Cercado por un batallón del LCB, Tondike se escondió
en un cañaveral, pero los castristas le prendieron candela
al campo de caña por las cuatro puntas. El jefe guerrillero
escarbó un hueco y se acostó en la trinchera, tratando
así de evitar las llamas. Cuando el incendio fue aplacado,
Tondike fue capturado con serias quemaduras en la cara, y con
el pecho como burbujas de chicharrón. A la sombra del puente
Rodrigo, Margarito Lanza Flores, conocido por Tondike, fue fusilado.
La política
internacional, con sus constantes traiciones, intervino nuevamente
en la triste epopeya cubana. La llamada Crisis de Octubre, una
confrontación entre los Estados Unidos y la Unión
Soviética sobre el establecimiento de bases de cohetes
ofensivos en la Isla, tuvo un triste final. Los rusos prometieron
retirar los cohetes de la Isla, pero los norteamericanos se comprometieron
no sólo en no apoyar a los insurgentes anti-castristas,
sino también, a servir de policías para evitar que
los exiliados cubanos ayudaran a los hombres dentro de Cuba, para
derrocar al tirano.
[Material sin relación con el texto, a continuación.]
(** * The velocity-Verlet notebook [02_02_Verlet.ipynb]

    A shallow embedding of the notebook's code cells: the class [particle2]
    (the per-body state with its methods [accel], [move], [get_force],
    [verlet2] and the draft [verlet]) and the driver cell that allocates the
    trajectory arrays, builds the two planets and steps them.

    Numbers are what the interpreter computes with: IEEE-754 binary64 values
    (Rocq's primitive floats), each tagged with the run-time type that
    carries it, a Python [float] or a [numpy.float64] scalar.  The two types
    round alike and differ in one place, division by zero.

    The file has the model first ([Py], [P2], [Driver], [Cell]), then the
    notebook's constants and the specification's vocabulary ([Notebook],
    [Spec], [Bodies]), then the lemmas ([FloatFacts], [FloatSym],
    [P2Facts], [DriverFacts]), the properties of the class and of the
    driver ([P2Props], [DriverProps]) and their behaviour at the edges
    ([ClassBehaviour], [DriverBehaviour], [CellBehaviour]). *)

From Stdlib Require Import ZArith Bool Lia Floats QArith.
From stdpp Require Import base list.

(* ====================================================================== *)
(** ** Python values, exceptions and the statement monad *)
(* ====================================================================== *)

Module Py.

(** The exceptions the two code cells can raise. *)
Inductive exn : Set :=
| ZeroDivisionError
| ValueError
| IndexError
| NameError
| TypeError
| AttributeError
| OverflowError.

(** The value of an expression: an exception, or a result. *)
Definition result (A : Type) : Type := exn + A.

Definition rbind {A B} (r : result A) (k : A -> result B) : result B :=
  match r with
  | inl e => inl e
  | inr a => k a
  end.
(** [set] writes the saved content and touches no other cell. *)
Lemma set_idxs_spec idxs other c :
  cells_wf c -> NoDup idxs -> length idxs = cells_size other ->
  length (c_seq other) = cells_size other -> length (c_ext other) = cells_size other ->
  (forall i, i ∈ idxs -> i < cells_size c /\ c_shift c !! i = Some 0%Z) ->
  (forall j q S, c_pos other !! j = Some q -> c_seq other !! j = Some S -> content_ok q S) ->
  exists c', set_idxs idxs other c = Ok c' /\ cells_wf c' /\ cells_size c' = cells_size c /\
    c_has_shift c' = c_has_shift c /\ c_shift c' = c_shift c /\
    (forall j i, idxs !! j = Some i -> c_pos c' !! i = c_pos other !! j /\
      c_seq c' !! i = c_seq other !! j /\ c_ext c' !! i = c_ext other !! j) /\
    (forall i, i ∉ idxs -> c_pos c' !! i = c_pos c !! i /\ c_seq c' !! i = c_seq c !! i /\
      c_ext c' !! i = c_ext c !! i).
Proof.
  intros Hwf Hnd Hlen Hlq Hle Hin Hok. unfold set_idxs. rewrite (assert_true _ (proj2 (Nat.eqb_eq _ _) Hlen)); simpl.
  set (I := fun (l : list (nat * nat)) c' => exists k, l = drop k (imap pair idxs) /\
    cells_wf c' /\ cells_size c' = cells_size c /\ c_has_shift c' = c_has_shift c /\ c_shift c' = c_shift c /\
    (forall j i, j < k -> idxs !! j = Some i -> c_pos c' !! i = c_pos other !! j /\
      c_seq c' !! i = c_seq other !! j /\ c_ext c' !! i = c_ext other !! j) /\
    (forall i, (forall j, j < k -> idxs !! j <> Some i) -> c_pos c' !! i = c_pos c !! i /\
      c_seq c' !! i = c_seq c !! i /\ c_ext c' !! i = c_ext c !! i)).
  match goal with |- exists c', foldM ?f ?l ?s = _ /\ _ =>
    destruct (foldM_inv f I l s) as (c' & E & k & Hk & Hwf' & Hsz & Hh & Hs & H1 & H2) end.
  - exists 0. split_and!; try done. lia.
  - intros [j i] l c1 (k & Hl & Hwf1 & Hsz & Hh & Hs & H1 & H2).
    assert (imap pair idxs !! k = Some (j, i)) as Hk.
    { rewrite <- (Nat.add_0_r k), <- lookup_drop, <- Hl. done. }
    apply imap_pair_elem in Hk as [-> Hji].
    destruct (Hin i) as [Hi Hsh]; [by eapply list_elem_of_lookup_2|].
    destruct (wf_cell c1 i Hwf1) as (p & S & sh & e & Hc); [lia|].
    assert (sh = 0%Z) as -> by (destruct Hc as (_ & _ & Hc & _); rewrite Hs in Hc; congruence).
    assert (j < cells_size other) as Hj by (rewrite <- Hlen; by eapply lookup_lt_Some).
    destruct (lookup_lt_is_Some_2 (c_pos other) j) as [q Hq]; [done|].
    destruct (lookup_lt_is_Some_2 (c_seq other) j) as [S' HS']; [lia|].
    destruct (lookup_lt_is_Some_2 (c_ext other) j) as [e' He']; [lia|].
    destruct (set_cell_spec other j c1 i p S e q S' e' Hwf1 Hc Hq HS' He') as (c2 & E2 & Hwf2 & Hh2 & Hput);
      [by eapply Hok|].
    exists c2. split; [done|]. exists (Datatypes.S j).
    pose proof (put_cell_at _ _ _ _ _ _ _ _ _ _ _ Hc Hput) as (Gp & Gq & Gs & Ge).
    destruct Hput as (F1 & F2 & F3 & F4).
    split; [|split_and!; try done].
    + change (drop 0 l = drop (Datatypes.S j) (imap pair idxs)).
      apply (f_equal (drop 1)) in Hl. rewrite drop_drop in Hl. simpl in Hl. by rewrite Nat.add_1_r in Hl.
    + unfold cells_size in *. by rewrite F1, length_insert.
    + by rewrite Hh2.
    + rewrite F3, <- Hs. apply list_insert_id. destruct Hc as (_ & _ & ? & _). done.
    + intros j' i' Hj' Hji'. destruct (decide (j' = j)) as [->|Hne].
      * rewrite Hji in Hji'. injection Hji' as <-. by rewrite Gp, Gq, Ge, Hq, HS', He'.
      * assert (i <> i') by (intros ->; apply Hne; by eapply NoDup_lookup).
        rewrite F1, F2, F4, !list_lookup_insert_ne by done. apply H1; [lia | done].
    + intros i' Hi'. assert (i <> i') by (intros ->; by apply (Hi' j); [lia|]).
      rewrite F1, F2, F4, !list_lookup_insert_ne by done. apply H2. intros; apply Hi'. lia.
  - exists c'. split; [done|]. split_and!; try done.
    + intros j i Hji. apply H1; [|done].
      apply (f_equal length) in Hk. rewrite length_drop, length_imap in Hk. simpl in Hk.
      apply lookup_lt_Some in Hji. lia.
    + intros i Hi. apply H2. intros j _ Hji. apply Hi. by eapply list_elem_of_lookup_2.
Qed.
(* ===== verification/Kvarn.v ===== *)
(** * KVarN: the structured K/V cache format (src/src/llama-kvarn.{h,cpp})

    The preset table, the checks on a configuration, the tile record layout and
    its bit packing, the rules for what may be removed from a quantized cache,
    the selection of staged and record cells for a saved state, and the dense
    read plan attention uses.  The floating-point transforms of the file (the
    Hadamard rotation, Sinkhorn scaling and tile quantization) are not modelled.

    Cells, groups, extents and sizes are [Z] with the wrap-around of their C
    type; buffers are lists of bytes in [Z]. *)

From S2P Require Export Prelude.
Open Scope Z_scope.

(** ** Presets *)

Definition KVAR_N_GROUP : Z := 128.

Inductive llama_kvarn_type :=
  | LLAMA_KVARN_TYPE_INVALID
  | LLAMA_KVARN_TYPE_DISABLED
  | LLAMA_KVARN_K2V2_G128
  | LLAMA_KVARN_K2V3_G128
  | LLAMA_KVARN_K2V4_G128
  | LLAMA_KVARN_K3V2_G128
  | LLAMA_KVARN_K3V3_G128
  | LLAMA_KVARN_K3V4_G128
  | LLAMA_KVARN_K4V2_G128
  | LLAMA_KVARN_K4V3_G128
  | LLAMA_KVARN_K4V4_G128
  | LLAMA_KVARN_K2V5_G128
  | LLAMA_KVARN_K2V6_G128
  | LLAMA_KVARN_K2V8_G128
  | LLAMA_KVARN_K3V5_G128
  | LLAMA_KVARN_K3V6_G128
  | LLAMA_KVARN_K3V8_G128
  | LLAMA_KVARN_K4V5_G128
  | LLAMA_KVARN_K4V6_G128
  | LLAMA_KVARN_K4V8_G128
  | LLAMA_KVARN_K5V2_G128
  | LLAMA_KVARN_K5V3_G128
  | LLAMA_KVARN_K5V4_G128
  | LLAMA_KVARN_K5V5_G128
  | LLAMA_KVARN_K5V6_G128
  | LLAMA_KVARN_K5V8_G128
  | LLAMA_KVARN_K6V2_G128
  | LLAMA_KVARN_K6V3_G128
  | LLAMA_KVARN_K6V4_G128
  | LLAMA_KVARN_K6V5_G128
  | LLAMA_KVARN_K6V6_G128
  | LLAMA_KVARN_K6V8_G128
  | LLAMA_KVARN_K8V2_G128
  | LLAMA_KVARN_K8V3_G128
  | LLAMA_KVARN_K8V4_G128
  | LLAMA_KVARN_K8V5_G128
  | LLAMA_KVARN_K8V6_G128
  | LLAMA_KVARN_K8V8_G128
  | LLAMA_KVARN_TYPE_COUNT.
(** Marking the rows of one query. *)
Lemma mark_loop (P : llama_kv_tail_body_row -> bool) rows idxs sel :
  length sel = length rows -> (forall i, i ∈ idxs -> (i < length rows)%nat) ->
  exists sel', foldM (fun sel index =>
    r ← vec_get rows index;
    if P r then vec_set sel index true else Ok sel) idxs sel = Ok sel' /\
    length sel' = length rows /\
    forall i r b, rows !! i = Some r -> sel !! i = Some b ->
      sel' !! i = Some (b || (bool_decide (i ∈ idxs) && P r)).
Proof.
  revert sel; induction idxs as [|k l IH]; intros sel Hl Hk.
  - exists sel. split; [done|]. split; [done|]. intros i r b _ ->. rewrite bool_decide_eq_false_2 by set_solver.
    by rewrite orb_false_r.
  - destruct (lookup_lt_is_Some_2 rows k) as [rk Hrk]; [apply Hk; by left|].
    destruct (lookup_lt_is_Some_2 sel k) as [bk Hbk]; [rewrite Hl; by eapply lookup_lt_Some|].
    simpl. rewrite (vec_get_Some _ _ _ Hrk); simpl.
    assert (forall i, i ∈ l -> (i < length rows)%nat) as Hl' by (intros; apply Hk; by right).
    assert (exists sel1, (if P rk then vec_set sel k true else Ok sel) = Ok sel1 /\ length sel1 = length rows /\
      forall i b, sel !! i = Some b -> sel1 !! i = Some (if decide (i = k) then b || P rk else b)) as (sel1 & E1 & L1 & H1).
    { destruct (P rk) eqn:EP.
      - rewrite (vec_set_Some _ _ _ _ Hbk). eexists; split; [done|]. rewrite length_insert. split; [done|].
        intros i b Hb. case_decide; subst; [rewrite list_lookup_insert_eq by (by eapply lookup_lt_Some); by rewrite orb_true_r|].
        by rewrite list_lookup_insert_ne by done.
      - exists sel. split; [done|]. split; [done|]. intros i b Hb. case_decide; by rewrite ?orb_false_r. }
    rewrite E1; simpl. destruct (IH sel1 L1 Hl') as (sel2 & E2 & L2 & H2).
    exists sel2. split; [done|]. split; [done|]. intros i r b Hr Hb. rewrite (H2 i r _ Hr (H1 i b Hb)). f_equal.
    case_decide as Hik.
    + subst i. rewrite Hr in Hrk. injection Hrk as ->. rewrite (bool_decide_eq_true_2 (k ∈ k :: l)) by (by left).
      destruct b, (P rk), (bool_decide (k ∈ l)); done.
    + do 2 f_equal. apply bool_decide_ext. rewrite elem_of_cons. tauto.
Qed.

(** A row a query may read: finite in its mask, not masked by the sliding window, and
    for causal attention not after it. *)
Definition visible_to (is_finite : Z -> Z -> bool) (n_swa : Z) (swa_type : llama_swa_type) (causal : bool)
    (r : llama_kv_tail_body_row) (q : llama_kv_tail_query_window) : bool :=
  is_finite (qw_mask_row q) (br_cell r) &&
  match is_masked_swa n_swa swa_type (br_position r) (qw_position q) with Ok m => negb m | Err _ => false end &&
  negb (causal && (qw_position q <? br_position r)).

Lemma clamp_pos_le x p : x <= INT32_MAX -> 0 <= p <= INT32_MAX -> clamp_pos x <= p <-> x <= p.
Proof. unfold clamp_pos, INT32_MIN, INT32_MAX. lia. Qed.

Lemma clamp_pos_ge x p : 0 <= p <= INT32_MAX -> p <= clamp_pos x <-> p <= x.
Proof. unfold clamp_pos, INT32_MIN, INT32_MAX. lia. Qed.

Lemma query_interval_spec n_swa swa_type causal p q :
  0 < n_swa <= INT32_MAX -> swa_type <> SWA_TYPE_NONE -> 0 <= p <= INT32_MAX -> 0 <= q <= INT32_MAX ->
  exists lo hi m, query_interval n_swa swa_type causal q = Ok (lo, hi) /\
    is_masked_swa n_swa swa_type p q = Ok m /\
    (lo <= p <= hi <-> m = false /\ (causal = true -> p <= q)).
Proof.
  intros Hn Ht Hp Hq. unfold query_interval, is_masked_swa.
  rewrite (assert_true _ (proj2 (andb_true_iff _ _) (conj (proj2 (Z.leb_le 0 p) ltac:(lia)) (proj2 (Z.leb_le 0 q) ltac:(lia))))).
  assert (to_i32 n_swa = n_swa) as -> by (unfold to_i32; by rewrite (proj2 (Z.leb_le _ _)) by lia).
  assert (forall lo hi m, (lo <= p <= hi <-> m = false) -> lo <= INT32_MAX ->
    clamp_pos lo <= p <= clamp_pos (if causal then Z.min hi q else hi) <-> m = false /\ (causal = true -> p <= q)) as Hc.
  { intros lo hi m Hm Hlo. rewrite clamp_pos_le, clamp_pos_ge by lia. rewrite <- Hm.
    destruct causal; [|split; [intros; split; [lia|done]|tauto]].
    split; [intros; split; [lia|intros _; lia]|]. intros [? Hpq]. specialize (Hpq eq_refl). lia. }
  destruct swa_type; [done|..]; simpl.
  - eexists _, _, _. split; [done|]. split; [done|]. apply Hc; [|lia].
    rewrite Z.leb_gt. unfold INT32_MAX in *. lia.
  - rewrite (proj2 (Z.eqb_neq n_swa 0)) by lia. rewrite Z.quot_div_nonneg by lia.
    pose proof (Z.mul_div_le q n_swa ltac:(lia)). pose proof (Z.div_pos q n_swa ltac:(lia) ltac:(lia)).
    assert (0 <= q / n_swa * n_swa <= q) by nia.
    rewrite u32_id by (unfold UINT32_MAX, INT32_MAX in *; lia).
    unfold to_i32. rewrite (proj2 (Z.leb_le _ _)) by lia.
    eexists _, _, _. split; [done|]. split; [done|]. apply Hc; [|lia]. rewrite Z.ltb_ge. unfold INT32_MAX in *. lia.
  - rewrite Z.quot_div_nonneg by lia. pose proof (Z.div_pos n_swa 2 ltac:(lia) ltac:(lia)).
    eexists _, _, _. split; [done|]. split; [done|]. apply Hc; [|lia]. rewrite orb_false_iff, !Z.ltb_ge. lia.
Qed.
Las buena relaciones y los que podríamos
llamar luna de miel, entre los exiliados y los norteamericanos
habían concluido. Debido al Pacto Kennedy-Kruschev, los
cubanos en el exterior quedaban totalmente desprovistos de ayuda,
enfrentados no sólo a los soviéticos, sino ahora,
también, a los norteamericanos.
A pesar de las traiciones
internacionales, en los montes cubanos, los valientes guerrileros
continuaban la guerra, sin ayuda del exterior y solamente apoyados
por los campesinos de las zonas en conflicto.